I’m grateful for all the women in the group, but April especially. Nothing cuts through the dark subject matter like her upbeat demeanor, even if the story to follow is filled with psychological horror. Maybe it’s because she’s surrounded by primary colors and cartoons all day, but her personality is infectious, making it easier for me to forget the Layla story.
Before she begins her reading, I plan to tell her about my slashed tires. I won’t mention the black heart I found, but I thought the group might appreciate the coincidence of her story from last week happening in real life, but April quickly turns her computer around, showing us all the screen.
“Originally, I did have a new story to share with all of you, but then I received this.” Her voice is a near squeal, her fluttering fingers tapping against the screen. “I got an offer of representation!”
Everyone around the table gasps, except for Marley, who looks at our reactions with confusion.
“What’s that?” she asks, her face so blank and dumb I want to slap the expression right off it.
“That means a literary agent wants to represent her work,” Victoria says, kindly. “It’s the first big step in getting published.”
Marley’s face lights up like a Christmas tree. She turns to April, all smiles. “That’s great news. Congratulations!”
“It really is,” Danielle says, clasping her hands together. “This is amazing. The first in our group to land an agent.”
“I keep pinching myself,” April says, her eyes darting from the computer to us. “When I first sent off my manuscript, I expected to spend months waiting on a response. I can’t believe this is all happening so fast.”
“Tell us everything,” Victoria says. “We want all the details.”

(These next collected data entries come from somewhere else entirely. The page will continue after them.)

Lemma chain_made es : all_made es (run h (interpreter_chain r es)).
Proof.
  unfold interpreter_chain. rewrite run_bind, run_fold_prog. cbn [run].
  assert (Hgen : forall done_ st, all_made es (ch_out st) -> (forall c, c ∈ done_ -> c ∈ es) ->
    all_made es (ch_out (foldl (fun st c => run h (follow r st c)) st done_))); [|apply Hgen; [constructor|done]].
  induction done_ as [|c done_ IH]; intros st Hst Hin; [done|]. cbn [foldl]. apply IH; [|intros; apply Hin; by right].
  assert (Hc : c ∈ es) by (apply Hin; by left). clear IH Hin. unfold follow. case_bool_decide; [done|]. rewrite run_bind.
  destruct (run h (stat_follow r _)) as [m|]; [|done]. destruct (m_is_file m); [|done]. rewrite run_bind.
  destruct (run h (Root.read_capped r _ _)) as [[head_ tr]|]; [|done]. rewrite run_bind, run_fold_prog.
  generalize (run h (links_of r (e_kind c) (rel r (default (e_source c) (e_target_path c))) head_)). intros links.
  revert st Hst. induction links as [|l links IH]; intros st Hst; [done|]. cbn [foldl]. apply IH. by apply follow_link_made.
Qed.
End made.

Lemma Forall2_fmap_r_self {A} (R : A -> A -> Prop) (f : A -> A) l : (forall x, R x (f x)) -> Forall2 R l (f <$> l).
Proof. intros Hf. induction l; constructor; auto. Qed.
Lemma Forall2_trans_rel {A} (R S T : A -> A -> Prop) l m n :
  (forall x y z, R x y -> S y z -> T x z) -> Forall2 R l m -> Forall2 S m n -> Forall2 T l n.
Proof.
  intros Ht H1. revert n. induction H1 as [|x y l m Hxy _ IH]; intros n H2; inversion H2; subst; constructor; eauto.
Qed.

(** ** The passes over the whole set *)

Abbreviation steadily := (Forall2 steady).
Lemma steadily_trans l m n : steadily l m -> steadily m n -> steadily l n.
Proof. apply Forall2_trans_rel. intros x y z. apply transitivity. Qed.

Lemma steadily_refl l : steadily l l.
Proof. induction l; constructor; [reflexivity|done]. Qed.

Lemma steady_gate d state e : steady e (gate d state e).
Proof. unfold gate. destruct (_ || _); [done|]. destruct state as [[x by_]|]; eauto 10 with steady. Qed.
Lemma gated es : steadily es (gate_on_super_server es).
Proof.
  unfold gate_on_super_server. generalize SUPER_SERVERS. intros ds. revert es.
  induction ds as [|d ds IH]; intros es; [apply steadily_refl|]. cbn [foldl].
  eapply steadily_trans; [apply Forall2_fmap_r_self, (steady_gate d (daemon_state es d))|apply IH].
Qed.
Lemma compared r a es : steadily es (compare r a es).
Proof.
  unfold compare. eapply steadily_trans; [|apply Forall2_fmap_r_self; intros e; unfold vouch_for_template; steady_cases].
  eapply steadily_trans; [|apply Forall2_fmap_r_self; intros e; unfold vouch_for_source; steady_cases].
  eapply steadily_trans; [|apply gated].
  eapply steadily_trans; [|apply Forall2_fmap_r_self; intros e; steady_cases].
  apply Forall2_fmap_r_self. intros e. eauto with steady.
Qed.

Section whole.
Context `{ShellGrammar} `{Alphanumeric} `{Blake3} `{Digests} `{Strerror} `{Inflate} `{Sqlite} `{Buses}.
Context (h : snapshot) (r : root).

Lemma run_gather es :
  run h (gather r es) =
  (let x := run h (look_through_wrappers r (run h (resolve_bare_targets r (normalise_targets r es)))) in
   let es := fst x ++ snd x in
   let es := es ++ run h (interpreter_chain r es) in
   let es := es ++ preload_entries r es in
   es ++ interpreter_entries r es).
Proof. unfold gather. rewrite run_bind, run_bind, run_bind. reflexivity. Qed.

Lemma gather_made es :
  exists kept made, run h (gather r es) = kept ++ made /\ Forall2 carried es kept /\ all_made (kept ++ made) made.
Proof.
  rewrite run_gather. unfold resolve_bare_targets. rewrite run_traverse.
  set (es1 := (fun e => run h (resolve_bare_target r e)) <$> normalise_targets r es).
  assert (Hc1 : Forall2 carried es es1).
  { unfold es1, normalise_targets. rewrite <- list_fmap_compose. apply Forall2_fmap_r_self. intros e. unfold compose.
    etransitivity; [apply normalise_carried|apply resolve_bare_carried]. }
  clearbody es1. unfold look_through_wrappers. rewrite run_bind. cbv zeta. cbn [run fst snd].
  destruct (look_through_from_made h r es1 (mk_looked [] ∅)) as (Hc2 & new & Eo & Hm & _).
  set (x := run h (look_through_from r es1 (mk_looked [] ∅))) in *. cbn [lk_out app] in Eo. rewrite Eo. set (es2 := fst x ++ new).
  pose proof (chain_made h r es2) as Hch. set (ch := run h (interpreter_chain r es2)) in *.
  pose proof (preloads_made r (es2 ++ ch)) as Hpre. set (pre := preload_entries r (es2 ++ ch)) in *.
  pose proof (variables_made r ((es2 ++ ch) ++ pre)) as Hvars. set (vars := interpreter_entries r ((es2 ++ ch) ++ pre)) in *.
  exists (fst x), (new ++ ch ++ pre ++ vars). unfold es2 in *. rewrite <- !app_assoc in *. split; [done|].
  split; [eapply Forall2_trans_rel; [|exact Hc1|exact Hc2]; intros; by etransitivity|].
  assert (Hsub : forall l l1 l2 : list Entry.entry, all_made l1 l2 -> (forall c, c ∈ l1 -> c ∈ l) -> all_made l l2)
    by (intros; by eapply all_made_mono).
  assert (Hnew : all_made (fst x) new).
  { apply Forall_forall. intros m Hmi. unfold all_made in Hm. rewrite Forall_forall in Hm. destruct (Hm m Hmi) as (c & Hci & Hcm).
    apply list_elem_of_lookup in Hci as [i Hi]. destruct (Forall2_lookup_l _ _ _ _ _ Hc2 Hi) as (c' & Hi' & Hcc).
    exists c'. split; [by eapply list_elem_of_lookup_2|]. eapply made_carried; [|exact Hcm]. by symmetry. }
  repeat apply Forall_app_2; (eapply Hsub; [eassumption|]); intros c; rewrite ?elem_of_app; tauto.
Qed.

Lemma run_per_entry_calm f name failed es :
  run h (per_entry (calm f) name failed es) = ((fun e => run h (f e)) <$> es, failed).
Proof.
  induction es as [|e es IH]; [done|]. cbn [per_entry]. rewrite !run_bind. unfold calm at 1. rewrite run_bind. cbn [run].
  rewrite run_bind, IH. done.
Qed.

(** The passes behind the databases' answers, over all entries. *)
Definition asked_for (es : list Entry.entry) : pset := run h (paths_to_resolve r es).
Definition answers_for_all (es : list Entry.entry) : answers := rs_answers (run h (Databases.resolve r (asked_for es))).
Definition bus_applied (es : list Entry.entry) : list Entry.entry :=
  match run h (query r) with Some m => fst (apply m es) | None => es end.
Definition last_passes (e : Entry.entry) : Entry.entry :=
  apply_encoding (run h (setuid_changed_after_install r (run h (writable_search_path r e)))).
Definition enriched (s : scan) : list Entry.entry :=
  let g := run h (gather r (s_entries s)) in
  last_passes <$> compare r (answers_for_all g) (bus_applied ((fun e => run h (judge r (answers_for_all g) e)) <$> g)).

Lemma run_enrich s :
  (fun s => s_entries s) <$> run h (enrich r s) = dedup_ids (sort_by entry_key (enriched s)).
Proof.
  unfold enrich. rewrite run_bind. set (g := run h (gather r (s_entries s))). rewrite run_bind. fold (asked_for g).
  rewrite run_bind. cbv zeta. set (res := run h (Databases.resolve r (asked_for g))). rewrite run_bind, run_per_entry_calm.
  rewrite run_bind. unfold enriched. cbv zeta. fold g. unfold answers_for_all, bus_applied. fold res. cbn [fst snd].
  set (es := (fun e => run h (judge r (rs_answers res) e)) <$> g). clearbody es.
  assert (Hend : forall es answered, (fun s => s_entries s) <$> run h
    (y ← per_entry (calm (writable_search_path r)) #"search paths" ((fun f => #"provenance: " ++ f) <$> rs_failures res) es;
     y ← per_entry (calm (setuid_changed_after_install r)) #"setuid bits" (snd y) (fst y);
     y ← per_entry (calm (fun e => Ret (apply_encoding e))) #"encoding" (snd y) (fst y);
     Ret (es ← dedup_ids (sort_by entry_key (fst y));
       let hd := s_header s in
       let enablement_ := if 0 <? answered then #"systemd-dbus" else h_enablement hd in
       Some (mk_scan (set_enriched hd enablement_ (h_enrichment_failures hd ++ snd y) (Some (rs_databases res))) es))) =
    dedup_ids (sort_by entry_key (last_passes <$> es))).
  { intros es' answered. rewrite run_bind, run_per_entry_calm. cbn [fst snd]. rewrite run_bind, run_per_entry_calm. cbn [fst snd].
    rewrite run_bind, run_per_entry_calm. cbn [fst snd run]. rewrite <- !list_fmap_compose.
    change (fmap _ es') with (last_passes <$> es'). by destruct (dedup_ids _). }
  destruct (run h (query r)) as [m|]; [destruct (apply m es) as [es' answered] eqn:Ea; cbn [fst]|]; apply Hend.
Qed.

Lemma enriched_judged s :
  let g := run h (gather r (s_entries s)) in
  Forall2 (fun e e' => judged_as h r (answers_for_all g)
    (fun t v => by_answer h r (answers_for_all g) t v \/ guarded_absent h r e t v) e e') g (enriched s).
Proof.
  cbv zeta. unfold enriched. cbv zeta. set (g := run h (gather r (s_entries s))). set (a := answers_for_all g). clearbody a g.
  set (es := (fun e => run h (judge r a e)) <$> g).
  assert (Hst : steadily es (last_passes <$> compare r a (bus_applied es))).
  { eapply steadily_trans; [|apply Forall2_fmap_r_self; intros e; unfold last_passes;
      do 2 (etransitivity; [|apply steady_encoding || apply steady_setuid]); apply steady_search].
    eapply steadily_trans; [|apply compared]. unfold bus_applied. destruct (run h (query r)) as [m|].
    - unfold apply. cbn [fst]. rewrite <- list_fmap_compose. apply Forall2_fmap_r_self. intros e. apply steady_apply_one.
    - apply steadily_refl. }
  assert (Hj : forall l, Forall2 (fun e e' => e' = run h (judge r a e)) l ((fun e => run h (judge r a e)) <$> l))
    by (induction l; constructor; auto).
  eapply Forall2_trans_rel; [|exact (Hj g)|exact Hst].
  intros e e1 e' -> Hs. eapply steady_judged; [exact Hs|]. apply judge_judged.
Qed.
End whole.

(** ** Properties *)

Section deduping.
Context `{Blake3}.
Lemma dedup_loop_named fuel seen e c k name id :
  dedup_loop fuel seen e c = Some (k, name, id) ->
  exists n, name = suffixed (e_name e) n /\ id = Entry.entry_id (e_kind e) (e_source e) name.
Proof.
  revert c. induction fuel as [|fuel IH]; intros c; [done|]. cbn [dedup_loop]. cbv zeta.
  case_bool_decide; [apply IH|]. intros [= <- <- <-]. by eexists.
Qed.
Lemma dedup_from_deduped st es out : dedup_from st es = Some out -> Forall2 deduped es out.
Proof.
  revert st out. induction es as [|e es IH]; intros st out; cbn [dedup_from]; [intros [= <-]; constructor|].
  destruct (dedup_step st e) as [[st' e']|] eqn:Es; [|done]. cbn [mbind option_bind].
  destruct (dedup_from st' es) as [out'|] eqn:Eo; [|done]. cbn [mbind option_bind]. intros [= <-].
  constructor; [|by eapply IH]. unfold dedup_step in Es. destruct (bool_decide _); [|injection Es as _ <-; by left].
  destruct (dedup_loop _ _ _ _) as [[[k name] id]|] eqn:El; [|done]. injection Es as _ <-.
  apply dedup_loop_named in El as (n & -> & ->). right. by exists n.
Qed.
End deduping.

Section properties.
Context `{ShellGrammar} `{Alphanumeric} `{Blake3} `{Digests} `{Strerror} `{Inflate} `{Sqlite} `{Buses}.
Context (h : snapshot) (r : root).


(** C4. Enrichment loses no entry and ends: where BLAKE3 does not collide on
    what telling ids apart hashes, there is a scan, no two of whose entries share
    an id; up to those ids its entries are those gathered, in the order of kind,
    source and name, with the identity, source, command, target, principal and
    owner they were gathered with. *)
Theorem enrich_complete (s : scan) (pre := sort_by entry_key (enriched h r s)) :
  collision_free (suffixed_of pre (length pre)) -> (N.of_nat (length pre) + 3 < 2 ^ 32)%N ->
  exists s' es, run h (enrich r s) = Some s' /\ NoDup (e_id <$> s_entries s') /\
    Forall2 (fun e e' => facts e' = facts e) (run h (gather r (s_entries s))) es /\
    pre ≡ₚ es /\ StronglySorted (key_le entry_key) pre /\ Forall2 deduped pre (s_entries s').
Proof.
  intros Hfree Hroom. destruct (dedup_ids_ok pre Hfree Hroom) as (out & Eo & Hn & Hd & _).
  pose proof (run_enrich h r s) as E. fold pre in E. rewrite Eo in E. destruct (run h (enrich r s)) as [s'|]; [|done].
  injection E as <-. exists s', (enriched h r s). split; [done|]. split; [done|]. split.
  - eapply Forall2_impl; [apply enriched_judged|]. by intros e e' [].
  - split; [apply sort_by_perm|]. split; [apply sort_by_sorted|done].
Qed.

(** The file a target's verdict was decided by is verified: packaged and
    intact, or reproduced from files that are; or the target is a directory of
    a package, or is not there and was to be tested for. *)
Inductive backed (asked : pset) (t : path) : target_verdict -> Prop :=
| bk_file q ans v :
    (q = t \/ run h (link_end r t) = Some q) -> justified h r asked q ans -> Provenance.is_verified ans = true -> backed asked t v
| bk_directory q package version i m :
    (q = t \/ run h (link_end r t) = Some q) -> justified h r asked q (Provenance.Packaged package version i) ->
    run h (stat_follow r t) = Ok m -> m_is_dir m = true -> backed asked t (TargetVerdict.Directory package)
| bk_absent how : run h (exists_ r t) = false -> backed asked t (TargetVerdict.AbsentGuarded how).

Lemma answered_justified es p v :
  answered h r (answers_for_all h r es) p v ->
  exists q, (q = p \/ run h (link_end r p) = Some q) /\ justified h r (run h (asked_of r (asked_for h r es))) q v.
Proof.
  unfold answered, answers_for_all. intros [Hp|(q & Hq & Hp)]; rewrite resolve_get in Hp; apply answer_justified in Hp.
  - exists p. auto.
  - exists q. auto.
Qed.

Lemma judged_backed es t v :
  by_answer h r (answers_for_all h r es) t v -> TargetVerdict.is_verified v = true ->
  backed (run h (asked_of r (asked_for h r es))) (rel r t) v.
Proof.
  intros [Ha|package version i m Ha Hm Hd|package version i Ha|by_ Ha|by_ Ha|Ha|Ha] Hv; try done.
  - apply answered_justified in Ha as (q & Hq & Hj). by eapply bk_directory.
  - apply answered_justified in Ha as (q & Hq & Hj). eapply bk_file; [done|done|]. by destruct i.
  - apply answered_justified in Ha as (q & Hq & Hj). by eapply bk_file.
Qed.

We listen as April goes into the story. It’s not a big deal by most people’s standards, but when you’re a writer, this is the moment you fantasize about for years. Dreaming about that one Yes lessens the sting of the never-ending Nos. Seems to erase all the self-doubt and fear that comes along with this profession.
April says she was in the middle of school pickup when she received the email. “I had to refresh the screen a couple times to make sure I was reading it correctly,” she tells us, her eyes bright with excitement. “We set up a phone call for the following day, talked about our plans and goals for the book, then she made the offer.”
“Did you accept right away?” I ask, trying to sound more interested than jealous.